(** The calls after the entries [R] have been met: one call for the first
    entry of every pair. *)
Lemma fold_dibujo (R : list (Z * entrada)) :
  let st := fold_left (λ st ue, paso_dibujo ue.1 st ue.2) R ([], ∅) in
  st.2 = list_to_set (par_texto <$> R) ∧
  (∃ primeros, st.1 = linea_de <$> primeros ∧
               NoDup (par_texto <$> primeros) ∧
               list_to_set (par_texto <$> primeros) = st.2 ∧
               ∀ ue, ue ∈ primeros →
                     ∃ pre post, R = pre ++ ue :: post ∧
                                 ∀ x, x ∈ pre → par_texto x ≠ par_texto ue).
Proof.
  induction R as [|ue R IH] using rev_ind; cbn zeta.
  - cbn. split; [reflexivity|]. exists []. split; [reflexivity|].
    split; [constructor|]. split; [reflexivity|]. intros ue Hue. inversion Hue.
  - rewrite fold_left_app. cbn [fold_left]. cbn zeta in IH.
    destruct (fold_left _ R ([], ∅)) as [lineas agregado] eqn:Est.
    cbn [fst snd] in IH. destruct IH as (Hv & primeros & Hl & Hnd & Hs & Hsrc).
    rewrite paso_dibujo_linea_de. cbn [fst snd].
    assert (Eue : (ue.1, ue.2) = ue) by now destruct ue. rewrite Eue.
    rewrite fmap_app, list_to_set_app_L. cbn [fmap list_fmap list_to_set].
    rewrite (right_id_L ∅ (∪)), <- Hv.
    destruct (decide (par_texto ue ∈ agregado)) as [Hin|Hnin]; cbn [fst snd].
    + split.
      { apply set_eq. intros x. rewrite elem_of_union, elem_of_singleton.
        split; [auto|]. intros [Hx|Hx]; [assumption|now subst x]. }
      exists primeros. split; [exact Hl|]. split; [exact Hnd|]. split; [exact Hs|].
      intros x Hx. destruct (Hsrc x Hx) as (pre & post & -> & Hpre).
      exists pre, (post ++ [ue]). split; [now rewrite <- app_assoc|]. exact Hpre.
    + split; [apply (comm_L (∪))|].
      exists (primeros ++ [ue]). rewrite !fmap_app. cbn [fmap list_fmap].
      split; [now rewrite Hl|]. split.
      { apply NoDup_app. split; [exact Hnd|]. split; [|apply NoDup_singleton].
        intros p Hp Hp'%list_elem_of_singleton. subst p.
        apply Hnin. rewrite <- Hs. now apply elem_of_list_to_set. }
      split.
      { rewrite list_to_set_app_L. cbn [list_to_set].
        rewrite (right_id_L ∅ (∪)), Hs. apply (comm_L (∪)). }
      intros x [Hx|Hx%list_elem_of_singleton]%elem_of_app; [|subst x].
      * destruct (Hsrc x Hx) as (pre & post & -> & Hpre).
        exists pre, (post ++ [ue]). split; [now rewrite <- app_assoc|]. exact Hpre.
      * exists R, []. split; [reflexivity|].
        intros x Hx Heq. apply Hnin. rewrite Hv, <- Heq.
        apply elem_of_list_to_set, list_elem_of_fmap. now exists x.
Qed.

******

**Goal of the exercise**
Reproduce word for word the material above, beginning with the line that contains "rewrite (right_id_L ∅ (∪)), <- Hv." and ending with the line that contains "intros x Hx.".

**Result below**
    rewrite (right_id_L ∅ (∪)), <- Hv.
    destruct (decide (par_texto ue ∈ agregado)) as [Hin|Hnin]; cbn [fst snd].
    + split.
      { apply set_eq. intros x. rewrite elem_of_union, elem_of_singleton.
        split; [auto|]. intros [Hx|Hx]; [assumption|now subst x]. }
      exists primeros. split; [exact Hl|]. split; [exact Hnd|]. split; [exact Hs|].
      intros x Hx. destruct (Hsrc x Hx) as (pre & post & -> & Hpre).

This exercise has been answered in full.